The moment Wade Wilson, better known as Deadpool, met Spider-Man he knows he will be someone who will be a significant part of his life. The young man is brave yet sensitive, strong but delicate.  Is a ball of spit fire but is also a calm sheen of freshly fallen snow. His intrinsic goodness drew in Wade like a raven to a scarecrow. It’s supposed to terrify him –shush him off- but can’t help but circle around and test if it will really hurt him. And once he managed to get close… it did hurt… quite a lot.

It is _Spider-Man_. Little guy can pack a punch, or rather a kick. Because that’s what the friendly neighbour did when Wade gave him a totally manly and friendly slap on the ass. Sportsmen do that _all_ the time, the merc can’t understand what the big deal is. Okay so it isn’t innocently friendly because he’s been meaning to touch that booty ever since he saw it and also… Wade realized that The Amazing Ultimate Spectacular Spider-Man really is a freaking _omega_.

Deadpool never really cared about the whole dynamics thing because 1.) He doesn’t care about that, he likes what he likes. Though most of the time he’s in to the sweet soft supple succulent creatures that are omegas. 2.) There is no number 2 because Hawkeye shot a love arrow (actually a real ordinary arrow) straight to his heart.

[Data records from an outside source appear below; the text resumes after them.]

Lemma run_charged req st0 handled st res :
  Forall (fun c => in64 (av c)) (st_candidates st0) ->
  NoDup (map c_NodeID (st_candidates st0)) ->
  run_of req st0 handled st res ->
  Forall2 (charged (res_Placements res)) (st_candidates st0) (st_candidates st).
Proof using av_charge av_fits.
  intros H64 Hnd. induction 1 as [|? st ps fs r msg Hrun IH|? st ps fs r p c Hrun IH Hch]; [|done|].
  - apply Forall_Forall2_diag, Forall_forall. intros c Hc. unfold charged, reserved. simpl.
    split_and!; [done|lia|lia|lia].
  - simpl in IH |- *. destruct Hch as (Hc & _ & _ & Hfit & _ & Hn & _ & _ & Hres).
    assert (Huniq : forall c', c' ∈ st_candidates st -> c_NodeID c' = c_NodeID c -> c' = c).
    { pose proof (run_identity _ _ _ _ _ Hrun) as Hid.
      apply (f_equal (map (fun '(n, _, _, _) => n))) in Hid. rewrite !map_map in Hid. cbn in Hid.
      change (map c_NodeID (st_candidates st) = map c_NodeID (st_candidates st0)) in Hid.
      intros c' Hc' E. rewrite <- Hid in Hnd. by eapply (NoDup_map_inj c_NodeID). }
    apply Forall2_fmap_r. rewrite Forall_forall in H64.
    apply Forall2_same_length_lookup_2; [by eapply Forall2_length|].
    intros i c0 c' Hi Hj. pose proof (Forall2_lookup_lr _ _ _ _ _ _ IH Hi Hj) as Hcc.
    eapply charged_step; eauto using list_elem_of_lookup_2.
Qed.

Lemma run_no_overcommit req st0 handled st res c0 :
  Forall (fun c => in64 (av c)) (st_candidates st0) ->
  NoDup (map c_NodeID (st_candidates st0)) ->
  run_of req st0 handled st res -> c0 ∈ st_candidates st0 ->
  reserved us (c_NodeID c0) (res_Placements res) <= Z.max 0 (av c0).
Proof using av_charge av_fits.
  intros H64 Hnd Hrun [i Hi]%list_elem_of_lookup.
  pose proof (run_charged _ _ _ _ _ H64 Hnd Hrun) as HF.
  destruct (Forall2_lookup_l _ _ _ _ _ HF Hi) as (c & _ & _ & _ & ?). lia.
Qed.
End Resource.

(** ** The tie-breaker *)

(** [r] replaces [best] in the scan. *)
Definition beats (r best : scoredPlacement) : bool :=
  flt (sp_Score best) (sp_Score r)
  || (feq (sp_Score r) (sp_Score best) && str_lt (sp_NodeID r) (sp_NodeID best)).

Lemma beats_irrefl a : beats a a = false.
Proof. unfold beats. by rewrite flt_irrefl, str_lt_irrefl, andb_false_r. Qed.

Lemma beats_trans a b c : beats a b = true -> beats b c = true -> beats a c = true.
Proof.
  unfold beats. rewrite !orb_true_iff, !andb_true_iff. intros [H1|[H1 S1]] [H2|[H2 S2]].
  - left. by eapply flt_trans.
  - left. rewrite feq_sym in H2. by rewrite (feq_flt_r _ _ _ H2).
  - left. by rewrite <- (feq_flt_l _ _ _ H1) .
  - right. split; [|by eapply str_lt_trans].
    destruct (feq_not_nan _ _ H1), (feq_not_nan _ _ H2).
    apply feq_key in H1, H2; auto. apply feq_key; congruence.
Qed.

Lemma beats_total a b :
  is_nan (sp_Score a) = false -> is_nan (sp_Score b) = false ->
  beats a b = false -> beats b a = false -> sp_NodeID a = sp_NodeID b.
Proof.
  unfold beats. rewrite !orb_false_iff. intros Ha Hb [H1 S1] [H2 S2].
  assert (E : feq (sp_Score a) (sp_Score b) = true) by (by apply flt_total).
  rewrite E in S1. rewrite feq_sym, E in S2. by apply str_lt_total.
Qed.

Lemma bestScoredPlacement_unbeaten best rs seen :
  (forall x, x ∈ seen -> beats x best = false) ->
  forall x, x ∈ seen ++ best :: rs -> beats x (bestScoredPlacement best rs) = false.
Proof.
  revert best seen. induction rs as [|r rs IH]; intros best seen Hs; simpl.
  { intros x [Hx| ->%list_elem_of_singleton]%elem_of_app; [auto|apply beats_irrefl]. }
  fold (beats r best). destruct (beats r best) eqn:E.
  - intros x Hx. apply (IH r (seen ++ [best])); [|rewrite <- app_assoc; exact Hx].
    intros y Hy. destruct (beats y r) eqn:Ey; [|done].
    pose proof (beats_trans _ _ _ Ey E) as Hyb.
    apply elem_of_app in Hy as [Hy| ->%list_elem_of_singleton];
      [by rewrite Hs in Hyb|by rewrite beats_irrefl in Hyb].
  - intros x Hx. apply (IH best (seen ++ [r])).
    + intros y [Hy| ->%list_elem_of_singleton]%elem_of_app; auto.
    + rewrite <- app_assoc. simpl. rewrite elem_of_app, !elem_of_cons in Hx |- *. tauto.
Qed.

(** ** From the run to the request *)

Lemma run_indices req st0 handled st res :
  run_of req st0 handled st res ->
  map p_Index (res_Placements res) ++ map f_Index (res_Failures res) ≡ₚ map rs_Index handled.
Proof.
  induction 1 as [|? st ps fs r msg Hrun IH|? st ps fs r p c Hrun IH Hch]; simpl in *; [done|..];
    rewrite !map_app; simpl.
  - by rewrite app_assoc, IH.
  - destruct Hch as (_ & _ & _ & _ & _ & _ & -> & _).
    rewrite <- app_assoc, (Permutation_app_comm [rs_Index r]), app_assoc, IH. done.
Qed.

Lemma run_placements cs req st0 handled st res p :
  prepareReplicaPlacement cs req = Ok st0 -> run_of req st0 handled st res ->
  p ∈ res_Placements res ->
  exists replica c, replica ∈ handled /\ c ∈ cs /\
     p_Index p = rs_Index replica /\ p_Reserved p = replicaReservation replica /\
     p_NodeID p = c_NodeID c /\ eligible req c /\
     (rs_RuntimeProvider replica = "" \/ runs (rs_RuntimeProvider replica) c = true) /\
     admissible (rq_Constraints req) (rq_ConstraintCtx req) c /\
     (rq_RequiredNode req = "" \/ c_NodeID c = rq_RequiredNode req).
Proof.
  intros Hp. induction 1 as [|? st ps fs r msg Hrun IH|? st ps fs r q c Hrun IH Hch]; simpl in *.
  - set_solver.
  - intros Hin. destruct (IH Hin) as (replica & c & ? & ?). exists replica, c. split; [apply elem_of_app; by left|done].
  - intros [Hin| ->%list_elem_of_singleton]%elem_of_app.
    + destruct (IH Hin) as (replica & c' & ? & ?). exists replica, c'. split; [apply elem_of_app; by left|done].
    + destruct Hch as (Hc & Hr & Ha & _ & Hq & Hn & Hi & _ & Hres).
      destruct (run_candidate cs req st0 _ st _ c Hp Hrun Hc) as (c' & Hc' & He & Hid).
      exists r, c'. rewrite <- (admissible_identity _ _ _ _ Hid), <- (runs_identity _ _ _ Hid).
      assert (c_NodeID c = c_NodeID c') as <- by (by injection Hid).
      split; [apply elem_of_app; right; left|done].
Qed.

Lemma prepared_capacity cs req st0 :
  Forall (fun c => in64 (c_AvailableCPU c) /\ in64 (c_AvailableMemory c) /\ in64 (c_AvailableDisk c)) cs ->
  NoDup (map c_NodeID cs) -> prepareReplicaPlacement cs req = Ok st0 ->
  NoDup (map c_NodeID (st_candidates st0)) /\
  Forall (fun c => in64 (c_AvailableCPU c)) (st_candidates st0) /\
  Forall (fun c => in64 (c_AvailableMemory c)) (st_candidates st0) /\
  Forall (fun c => in64 (c_AvailableDisk c)) (st_candidates st0).
Proof.
  intros H64 Hnd Hp. apply prepared_state in Hp as [-> _]. simpl. split.
  - rewrite map_map, (map_ext _ c_NodeID).
    + eapply sublist_NoDup; [done|]. apply fmap_sublist, sublist_filter.
    + intros c. pose proof (prepared_identity req c) as E. by injection E.
  - rewrite Forall_forall in H64.
    split_and!; apply Forall_forall; intros c (c1 & -> & Hc1)%list_elem_of_fmap;
      apply list_elem_of_filter in Hc1 as [_ Hc1]; destruct (H64 c1 Hc1) as (? & ? & ?);
      unfold prepared_candidate, subtract_usage; repeat case_match; simpl; auto with go;
      apply wrap64_in64.
Qed.

Lemma check_runtimes_error rs msg :
  check_runtimes rs = Some msg -> exists r, r ∈ rs /\ rs_RuntimeProvider r ∉ [""; "docker"].
Proof.
  induction rs as [|r rs IH]; simpl; [done|]. case_match eqn:E; [intros _|intros H].
  - exists r. split; [left|]. apply andb_prop in E as [E _]. apply andb_prop in E as [E1 E2].
    zb. seqb. set_solver.
  - destruct (IH H) as (r' & ? & ?). exists r'. split; [by right|done].
Qed.

Lemma prepared_error cs req msg :
  prepareReplicaPlacement cs req = Err msg ->
  rq_Replicas req = [] \/ cs = [] \/ filter (eligible req) cs = [] \/
  (rq_RequiredNode req <> "" /\ exists r, r ∈ rq_Replicas req /\
     rs_RuntimeProvider r ∉ [""; "docker"]).
Proof.
  unfold prepareReplicaPlacement, ValidateReplicaConstraints.
  destruct (rq_Replicas req) as [|r0 rs0] eqn:Er; [by left|].
  destruct (if negb _ then _ else None) as [m|] eqn:Ev.
  { destruct (String.eqb_spec (rq_RequiredNode req) "") as [Hq|Hq]; cbn [negb] in Ev; [done|].
    apply check_runtimes_error in Ev. auto 6. }
  destruct cs as [|c0 cs0]; [by auto|]. remember (c0 :: cs0) as cs. rewrite local_eligible.
  destruct (negb _ && _) eqn:E; [|by case_decide].
  apply andb_prop in E as [_ E]. destruct (filter (eligible req) cs); [auto|done].
Qed.

(** ** Properties *)

(** C15: replica placement never over-commits a node.  Whatever the replicas,
    the constraints and the (capacity-checking) scorer, the capacity reserved
    on a node by all the placements of one request, failures in between
    included, stays within what the prepared node has available (and is zero
    on a node whose available capacity is negative), for all three resources. *)
Theorem PlaceReplicas_no_overcommit env e cs req w res err w' st0 c :
  CapacityChecked (e_scorer e) ->
  Forall (fun c => in64 (c_AvailableCPU c) /\ in64 (c_AvailableMemory c) /\ in64 (c_AvailableDisk c)) cs ->
  NoDup (map c_NodeID cs) ->
  prepareReplicaPlacement cs req = Ok st0 ->
  PlaceReplicas env e cs req w = ((Some res, err), w') ->
  c ∈ st_candidates st0 ->
  reserved u_CPU (c_NodeID c) (res_Placements res) <= Z.max 0 (c_AvailableCPU c) /\
  reserved u_MemoryMB (c_NodeID c) (res_Placements res) <= Z.max 0 (c_AvailableMemory c) /\
  reserved u_DiskMB (c_NodeID c) (res_Placements res) <= Z.max 0 (c_AvailableDisk c).
Proof.
  intros Hc H64 Hnd Hp HP Hin.
  apply PlaceReplicas_run in HP as (st1 & handled & rest & st' & Hp' & _ & Hrun & _); [|done].
  rewrite Hp in Hp'. injection Hp' as <-.
  destruct (prepared_capacity cs req st0 H64 Hnd Hp) as (Hnd' & H1 & H2 & H3).
  split_and!.
  - by apply (run_no_overcommit c_AvailableCPU u_CPU ltac:(done) ltac:(intros r k Hf; apply Hf) req st0 handled st').
  - by apply (run_no_overcommit c_AvailableMemory u_MemoryMB ltac:(done) ltac:(intros r k Hf; apply Hf) req st0 handled st').
  - by apply (run_no_overcommit c_AvailableDisk u_DiskMB ltac:(done) ltac:(intros r k Hf; apply Hf) req st0 handled st').
Qed.

(** Every replica is answered for, and a placement is a real one.  The
    replicas handled form a prefix of the request (all of it unless the
    context was cancelled), each appears exactly once among the placements and
    failures, a nil error means that not all of them failed, and each
    placement reserves its replica's size on one of the caller's candidates
    that runs its provider, offers the requested storage, satisfies every
    required constraint and is the required node when one is named. *)
Lemma PlaceReplicas_accounts env e cs req w res err w' :
  CapacityChecked (e_scorer e) ->
  PlaceReplicas env e cs req w = ((Some res, err), w') ->
  (exists handled rest, rq_Replicas req = handled ++ rest /\
     map p_Index (res_Placements res) ++ map f_Index (res_Failures res) ≡ₚ map rs_Index handled /\
     (err = None -> rest = [] /\ res_Placements res <> [])) /\
  (forall p, p ∈ res_Placements res -> exists replica c,
     replica ∈ rq_Replicas req /\ c ∈ cs /\
     p_Index p = rs_Index replica /\ p_Reserved p = replicaReservation replica /\
     p_NodeID p = c_NodeID c /\ eligible req c /\
     (rs_RuntimeProvider replica = "" \/ runs (rs_RuntimeProvider replica) c = true) /\
     admissible (rq_Constraints req) (rq_ConstraintCtx req) c /\
     (rq_RequiredNode req = "" \/ c_NodeID c = rq_RequiredNode req)).
Proof.
  intros Hc H. apply PlaceReplicas_run in H as (st0 & handled & rest & st' & Hp & Hreq & Hrun & Herr);
    [|done]. split.
  - exists handled, rest. split_and!; [done|by eapply run_indices|].
    intros E. destruct (Herr E) as [-> [Hf|Hpl]]; split; auto. intros Hpl.
    apply run_indices in Hrun. rewrite Hf, Hpl in Hrun. simpl in Hrun.
    apply Permutation_nil_l, eq_sym, map_eq_nil in Hrun. subst handled.
    by apply prepared_state in Hp as (_ & Hne & _).
  - intros p Hin.
    destruct (run_placements cs req st0 handled st' res p Hp Hrun Hin)
      as (replica & c & Hr & ?). exists replica, c. split; [rewrite Hreq; apply elem_of_app; by left|done].
Qed.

Big guy knows he’s fallen in love. Spider-Man is good, kind, funny, annoying, talks a lot, bootilicious, totes adorbs, hella smart, broke af, weird because he won’t kill, generous, caring, and is an omega. The boy is not perfect but hell, Wade loves him. The fact that he’s proud to be an omega really helped the minority because at those times, there’s still a hint of discrimination against omegas hence the commercial selling of alpha and beta scented products to hide their dynamic for whatever purpose. Omega heroes did it too because of personal reasons like how they don’t want their enemy to belittle them, which is acceptable when thought about. But then Spider-Man comes along in all his omega glory kicking ass.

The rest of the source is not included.